• **Task requirements**
Counting only lines that contain "assert", how many are there in the records below? Give the figure alone.

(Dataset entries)

(** What [getopt] gives: it consumes letters, and an argument is a non-empty
    rest of a group or the next string. *)
Lemma getopt_step argv s x s' : scanning argv s → getopt argv s = (Some x, s') →
  (remaining argv s' < remaining argv s)%nat ∧ scanning argv s' ∧
  (takes_argument x.1 = Some true → x.2 ≠ EmptyString ∨ x.2 ∈ argv) ∧
  (takes_argument x.1 = None → x.1 = "?"%char).
Proof.
  unfold getopt. intros [Hi Hn] E. destruct (next_group argv s) as [[|c t]|s1] eqn:Hg; try done.
  pose proof (remaining_group argv s c t Hg) as Hr.
  assert (s.(optind) < length argv)%nat as Hlt.
  { apply next_group_spec in Hg as [E1|[_ Ha]]; [apply Hn; by rewrite E1|by apply lookup_lt_Some in Ha]. }
  set (i := if decide (t = EmptyString) then S s.(optind) else s.(optind)) in E.
  assert (remaining argv (Scanner i t) = String.length t + letters (drop (S s.(optind)) argv))%nat as Hg2.
  { unfold remaining, i. cbn. by destruct t. }
  assert (scanning argv (Scanner i t)) as Hs.
  { unfold scanning, i. cbn. case_decide; [|split; [|intros _]; lia]. subst t. split; [lia|done]. }
  destruct (takes_argument c) as [[]|] eqn:Hc.
  - destruct (decide (t = EmptyString)) as [->|Ht].
    + subst i. destruct (argv !! S s.(optind)) as [a|] eqn:Ha; injection E as <- <-.
      * pose proof (lookup_lt_Some _ _ _ Ha). pose proof (letters_drop_S argv (S s.(optind))).
        change (remaining argv (Scanner ?i EmptyString)) with (letters (drop i argv)).
        split; [lia|]. split; [split; cbn [optind nextchar]; [lia|done]|].
        split; [intros _; right; by eapply list_elem_of_lookup_2|cbn; by rewrite Hc].
      * split; [by rewrite Hg2|]. split; [done|]. by split.
    + injection E as <- <-. change (remaining argv (Scanner ?i EmptyString)) with (letters (drop i argv)).
      cbn [fst snd]. split; [subst i; lia|]. split; [unfold scanning, i; cbn; split; [lia|done]|].
      split; [by left|by rewrite Hc].
  - injection E as <- <-. rewrite Hg2. split; [done|]. split; [done|]. cbn. by rewrite Hc.
  - injection E as <- <-. rewrite Hg2. split; [done|]. split; [done|]. by split.
Qed.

• **Your response**
3